By design, diversity has become the Learning Health Network’s superpower. Clinical trials run by the health network have three times the national average of black and Hispanic participants. Take, for example, Osmond General Hospital – a 20-bed critical access hospital in rural Nebraska. For the first time ever, earlier this year they enrolled in their first clinical trial for early detection of colorectal cancer. One of their patients who qualified for the study tested positive on her home screening test. This prompted her to go in for a colonoscopy which confirmed a diagnosis of cancer. She is now undergoing treatment possibly years earlier for the disease.

This example brings to life the great benefit of the Learning Health Network – and how caregivers and patients can gain faster access to leading therapeutics, diagnostics and medications.

How do you ensure that technology solutions to improve health equity do not actually exacerbate inequities?

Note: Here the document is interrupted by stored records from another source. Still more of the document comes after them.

(** * License manager: the storage layer and its analytics, verified

    A shallow embedding of [server/routes.ts] (the HTTP handlers and the
    [DatabaseStorage] class) and of [shared/schema.ts] (the tables and the
    insert schemas), with the properties the specification states about
    them.

    The relational store, the JavaScript runtime and the validation
    library are not part of the repository; the parts of them the code
    relies on are modelled in the first half of the file, each with a note
    on what is taken from the platform's documented behaviour. *)

From Stdlib Require Import ZArith List String Ascii Bool Lia.
From Stdlib Require Import SpecFloat DecimalString.
From Stdlib Require Import Permutation Sorted.
Import ListNotations.

Local Open Scope string_scope.
Local Open Scope Z_scope.

Set Implicit Arguments.
Local Set Warnings "-register-all".

(** ** Outcomes of fallible calls *)

(** What a call can throw.  [ZodError] is the validation failure the
    handlers turn into a 400; everything else becomes a 500. *)
Inductive error : Type :=
| ZodError
| StoreError     (* the store rejected the statement (constraint, cast) *)
| TypeError      (* JavaScript [TypeError] *)
| RangeError.    (* JavaScript [RangeError] *)

Inductive result (A : Type) : Type :=
| Ok (a : A)
| Err (e : error).

Arguments Ok {A} a.
Arguments Err {A} e.

Definition bind {A B : Type} (r : result A) (k : A -> result B) : result B :=
  match r with
  | Ok a => k a
  | Err e => Err e
  end.

Notation "x <- r ;; k" := (bind r (fun x => k))
  (at level 61, r at next level, right associativity).

Definition is_ok {A : Type} (r : result A) : bool :=
  match r with Ok _ => true | Err _ => false end.

(** ** Small helpers on strings and options *)

Definition opt_eqb {A : Type} (eqb : A -> A -> bool) (x y : option A) : bool :=
  match x, y with
  | Some a, Some b => eqb a b
  | None, None => true
  | _, _ => false
  end.

(** JavaScript truthiness of an optional string: [undefined] and the empty
    string are falsy. *)
Definition truthy_string (s : option string) : bool :=
  match s with
  | None => false
  | Some s => negb (String.eqb s "")
  end.

(** ** The tables of [shared/schema.ts] *)

(** A row is held as the store keeps it.  Timestamps are in the store's
    resolution, microseconds since the epoch; a caller reads them as
    [Date]s, cut to the millisecond.  [date] columns hold a calendar day,
    numbered from 1970-01-01 (the driver reads and writes them as
    ['YYYY-MM-DD'] text, which denotes the same day). *)

Module Team.
Record t : Type := mk {
  id : string;
  name : string;
  description : option string;
  createdAt : option Z
}.
End Team.

Module Vendor.
Record t : Type := mk {
  id : string;
  name : string;
  website : option string;
  contactEmail : option string;
  createdAt : option Z
}.
End Vendor.

Module License.
Record t : Type := mk {
  id : string;
  softwareName : string;
  vendorId : string;
  teamId : string;
  licenseType : string;
  totalSeats : Z;
  usedSeats : option Z;
  cost : string;               (* decimal(10,2), read back as text *)
  billingFrequency : string;
  purchaseDate : Z;
  expiryDate : option Z;
  contactPerson : string;
  description : option string;
  status : option string;
  createdAt : option Z;
  updatedAt : option Z
}.
End License.

(** The store: one list of rows per table, in scan order.  A new row,
    and the new version of an updated row, is written after the rows the
    table has. *)
Record Store : Type := mkStore {
  teams : list Team.t;
  vendors : list Vendor.t;
  licenses : list License.t
}.

Definition emptyStore : Store := mkStore [] [] [].

(** ** [ORDER BY]: a stable insertion sort

    The store leaves the order of rows with equal keys open; the model
    keeps them in scan order. *)

Section OrderBy.
Variable A : Type.
Variable before : A -> A -> bool.   (* [before x y]: x may precede y *)

Fixpoint insert_row (x : A) (l : list A) : list A :=
  match l with
  | [] => [x]
  | y :: l' => if before x y then x :: y :: l' else y :: insert_row x l'
  end.

Fixpoint orderBy (l : list A) : list A :=
  match l with
  | [] => []
  | x :: l' => insert_row x (orderBy l')
  end.

Fixpoint sortedb (l : list A) : bool :=
  match l with
  | [] => true
  | x :: l' =>
      match l' with
      | [] => true
      | y :: _ => before x y && sortedb l'
      end
  end.
End OrderBy.

(** [desc(licenses.createdAt)]: newest first by the stored timestamp; a
    NULL timestamp sorts before every value, as the store does for a
    descending key. *)
Definition desc_createdAt (a b : License.t) : bool :=
  match License.createdAt a, License.createdAt b with
  | None, _ => true
  | Some _, None => false
  | Some x, Some y => y <=? x
  end.

(** ** [LIKE] patterns

    [%] matches any run of characters, [_] any single character, and a
    backslash makes the next character literal. *)

Inductive like_token : Type :=
| AnyRun
| AnyChar
| Lit (c : ascii).

Fixpoint like_tokens (p : string) : list like_token :=
  match p with
  | EmptyString => []
  | String c r =>
      if Ascii.eqb c "\"%char then
        match r with
        | EmptyString => [Lit c]
        | String d r' => Lit d :: like_tokens r'
        end
      else if Ascii.eqb c "%"%char then AnyRun :: like_tokens r
      else if Ascii.eqb c "_"%char then AnyChar :: like_tokens r
      else Lit c :: like_tokens r
  end.

Fixpoint like_match (ts : list like_token) (s : string) {struct ts} : bool :=
  match ts with
  | [] => match s with EmptyString => true | _ => false end
  | Lit c :: ts' =>
      match s with
      | String d s' => Ascii.eqb c d && like_match ts' s'
      | EmptyString => false
      end
  | AnyChar :: ts' =>
      match s with
      | String _ s' => like_match ts' s'
      | EmptyString => false
      end
  | AnyRun :: ts' =>
      (fix run (s : string) : bool :=
         like_match ts' s ||
         match s with
         | String _ s' => run s'
         | EmptyString => false
         end) s
  end.

(** [like(column, pattern)] *)
Definition like (value pattern : string) : bool :=
  like_match (like_tokens pattern) value.


(** ** The JavaScript runtime: scanning numbers in strings

    A character stands for one code unit below 256. *)

Definition code (c : ascii) : Z := Z.of_N (N_of_ascii c).

(** [StrWhiteSpaceChar], as far as it fits in one code unit below 256. *)
Definition isWhiteSpace (c : ascii) : bool :=
  let n := code c in
  ((9 <=? n) && (n <=? 13)) || (n =? 32) || (n =? 160).

Fixpoint trimStart (s : string) : string :=
  match s with
  | String c r => if isWhiteSpace c then trimStart r else s
  | EmptyString => s
  end.

Definition digitValue (c : ascii) : option Z :=
  let n := code c in
  if (48 <=? n) && (n <=? 57) then Some (n - 48)
  else if (97 <=? n) && (n <=? 122) then Some (n - 87)
  else if (65 <=? n) && (n <=? 90) then Some (n - 55)
  else None.

(** The longest run of digits of the radix at the head of [s]: its value
    continued from [acc], how many digits were read (added to [count]) and
    the rest of the string. *)
Fixpoint scanDigits (radix : Z) (s : string) (acc count : Z) : Z * Z * string :=
  match s with
  | String c r =>
      match digitValue c with
      | Some d =>
          if d <? radix then scanDigits radix r (acc * radix + d) (count + 1)
          else (acc, count, s)
      | None => (acc, count, s)
      end
  | EmptyString => (acc, count, s)
  end.

(** An optional sign at the head of [s]: whether it is a minus, and the
    rest. *)
Definition scanSign (s : string) : bool * string :=
  match s with
  | String c r =>
      if Ascii.eqb c "-"%char then (true, r)
      else if Ascii.eqb c "+"%char then (false, r)
      else (false, s)
  | EmptyString => (false, s)
  end.

(** [parseInt(string)] with no radix argument.  [None] is NaN.  The result
    is the exact integer: JavaScript rounds it to the nearest double above
    2^53 and keeps the sign of a zero, neither of which the callers can
    observe (a zero of either sign is falsy; a count of days or seats that
    large is rejected downstream either way). *)
Definition parseInt (input : string) : option Z :=
  let '(negative, str) := scanSign (trimStart input) in
  let '(R, str) :=
    match str with
    | String c (String x r) =>
        if Ascii.eqb c "0"%char && (Ascii.eqb x "x"%char || Ascii.eqb x "X"%char)
        then (16, r) else (10, str)
    | _ => (10, str)
    end in
  let '(mathInt, count, _) := scanDigits R str 0 0 in
  if count =? 0 then None
  else Some (if negative then - mathInt else mathInt).

(** [parseInt(x) || fallback]: NaN and zero are falsy. *)
Definition orDefault (n : option Z) (fallback : Z) : Z :=
  match n with
  | Some z => if z =? 0 then fallback else z
  | None => fallback
  end.

(** ** The JavaScript runtime: Number values

    A Number is an IEEE 754 binary64 value, taken from the specification
    of floating-point arithmetic in the standard library. *)

Definition number : Type := spec_float.

Definition prec : Z := 53.
Definition emax : Z := 1024.

Definition nan : number := S754_nan.

(** The Number for an integer (exact below 2^53, rounded to nearest even
    above). *)
Definition ofZ (z : Z) : number := binary_normalize prec emax z 0 false.

Definition jsAdd (x y : number) : number := SFadd prec emax x y.
Definition jsDiv (x y : number) : number := SFdiv prec emax x y.
Definition jsMul (x y : number) : number := SFmul prec emax x y.

(** The Number value for the decimal [± m × 10^e10] with [0 <= m]:
    correctly rounded, which is what engines compute for literals of any
    length. *)
Definition ofDecimal (negative : bool) (m e10 : Z) : number :=
  match m with
  | Zpos p =>
      if 0 <=? e10
      then binary_normalize prec emax (cond_Zopp negative (m * 10 ^ e10)) 0 false
      else jsDiv (S754_finite negative p 0)
                 (S754_finite false (Z.to_pos (10 ^ (- e10))) 0)
  | _ => S754_zero negative
  end.
(** ** The keyword strategy at its edges *)

Lemma Dict_set_set {V} (d : Dict.t V) k v1 v2 :
  Dict.set (Dict.set d k v1) k v2 = Dict.set d k v2.
Proof.
  induction d as [|[k' v'] d IH]; cbn [Dict.set].
  - now rewrite String.eqb_refl.
  - destruct (String.eqb k' k) eqn:E; cbn [Dict.set].
    + now rewrite String.eqb_refl.
    + now rewrite E, IH.
Qed.

Lemma kwargs_read_long self s2n n name d :
  kwargs_read self s2n ("--" ++ n) name d = Return (Named (Some n)).
Proof.
  unfold kwargs_read. cbn [append].
  now rewrite !startswith_cons, startswith_empty.
Qed.

(** X6. A long switch of a declared parameter that is not boolean, given as
    the last token: the keyword strategy reads the value after the end of
    the tokens, which raises the built-in [IndexError], whatever the scan
    has read before; so does the parse of that switch alone. *)
Theorem kwargs_value_switch_at_end (set_iter : list string -> list string)
    (fn : pyfunction) (default_cast : cast) (n : string) :
  let self := FunctionWrapper_init set_iter KwargsFunction fn default_cast in
  valid_signature fn = true ->
  In n (fn_args fn) ->
  ~ In n (booleans self) ->
  (forall short_to_name name d,
      kwargs_loop self short_to_name ["--" ++ n] name d
      = Raise (IndexError "list index out of range"))
  /\ parse self ["--" ++ n] = Raise (IndexError "list index out of range").
Proof.
  intros self Hvalid Hn Hnb.
  assert (Hloop : forall short_to_name name d,
             kwargs_loop self short_to_name ["--" ++ n] name d
             = Raise (IndexError "list index out of range")).
  { intros s2n name d. cbn [kwargs_loop]. rewrite kwargs_read_long.
    cbn [bind]. change (arg_names self) with (fn_args fn).
    apply PyList_mem_In in Hn. rewrite Hn. cbn [negb]. unfold Dict.item.
    apply PyList_mem_In in Hn.
    destruct (init_casts_declared set_iter KwargsFunction fn default_cast n Hn)
      as [c Hc].
    fold self in Hc. rewrite Hc. cbn [bind].
    destruct c as [|conv]; [|reflexivity].
    exfalso. apply Hnb.
    apply (init_booleans_cast_bool set_iter KwargsFunction fn default_cast n).
    split; assumption. }
  split; [exact Hloop|].
  change (parse self ["--" ++ n]) with (KwargsFunction_parse self ["--" ++ n]).
  unfold KwargsFunction_parse.
  destruct (shortcuts_from_Return (fn_args fn) Dict.empty) as (s2n & Hs2n & _).
  { intros m Hm. eapply valid_signature_names; eassumption. }
  change (_shortcuts self) with (shortcuts_from (fn_args fn) Dict.empty).
  rewrite Hs2n. cbn [bind]. now rewrite Hloop.
Qed.
(** * Game.py: payoff propagation and policy improvement on the game tree

    A shallow embedding of [src/Game.py] (and of the index bookkeeping of
    [src/Helpers/lbfgsOptimizer.py]).

    Modelling conventions.
    - Python objects live in a store ([heap]) and are named by references;
      every method that mutates an object returns the new store.
    - Numbers: Python floats and TensorFlow float tensors are idealised as
      exact rationals ([Qc]); rounding, [inf] and [nan] are outside the
      model.  Where TensorFlow would produce [inf]/[nan] (a tensor divided by
      zero) the embedding stops with [NonFinite].
    - Exceptions are results [Err e]; the tag names the Python exception
      class where the source fixes it.
    - Random draws are arguments: [sample] takes the index the random source
      returned. *)

From Stdlib Require Import QArith Qcanon ZArith List Lia.
From stdpp Require Import base option list gmap.

Local Open Scope Z_scope.

(** ** Exceptions and the result type *)

Inductive error : Type :=
| AssertionError      (* a failed [assert] *)
| TypeError           (* arithmetic on [None], subscripting [None] *)
| NotSubscriptable    (* subscripting a number (float or rank-0 tensor) *)
| IndexError          (* list or tensor index out of range *)
| ValueError          (* unpacking a sequence of the wrong length *)
| ZeroDivisionError   (* Python number divided by zero *)
| AttributeError      (* method looked up on an object that lacks it *)
| ShapeError          (* tensor shapes that do not broadcast *)
| NonFinite           (* tensor division by zero: inf or nan *)
| RecursionError.     (* recursion deeper than the available fuel *)

Inductive result (A : Type) : Type :=
| Ok (a : A)
| Err (e : error).
Arguments Ok {A} a.
Arguments Err {A} e.

Definition rbind {A B} (r : result A) (k : A -> result B) : result B :=
  match r with
  | Ok a => k a
  | Err e => Err e
  end.

Notation "'let*' x ':=' r 'in' k" := (rbind r (fun x => k))
  (at level 10, x pattern, r at level 100, k at level 200).

(** ** Python sequence indexing

    [l[i]] and [l[i] = x] accept [-len <= i < len]; negative indices count
    from the end; anything else raises. *)

Definition py_pos {A} (l : list A) (i : Z) : option nat :=
  let n := Z.of_nat (length l) in
  if (0 <=? i) && (i <? n) then Some (Z.to_nat i)
  else if (- n <=? i) && (i <? 0) then Some (Z.to_nat (n + i))
  else None.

This is an area of ​​increasing assessment and work for all of us in the healthcare industry. Data entered into electronic health systems may reflect societal bias. Machine learning algorithms that build on data can therefore reflect and exacerbate inequalities. To eliminate this, we need to take a proactive approach at multiple levels, including delivery-side education to ensure we are bias-free in our documentation and data collection, and active monitoring and surveillance to ensure we look for bias and eliminate when identified in systems. This requires broad discussion and commitment from all of us.

How should hospitals and health systems work with the community to address health disparities?

Despite commitment across health care organizations to address health disparities, some have found it difficult to detect and address disparities. An important step is to build relationships and infrastructure to support community engagement – something that has historically not been considered. We have not always looked at what is happening in clinics and hospitals without considering the full picture. However, what happens outside the doctor’s office and in daily life can affect decisions we make and opportunities we have. Robust, thriving relationships can help communities understand together how to identify and address gaps to ensure better health and care for individuals, communities and neighborhoods.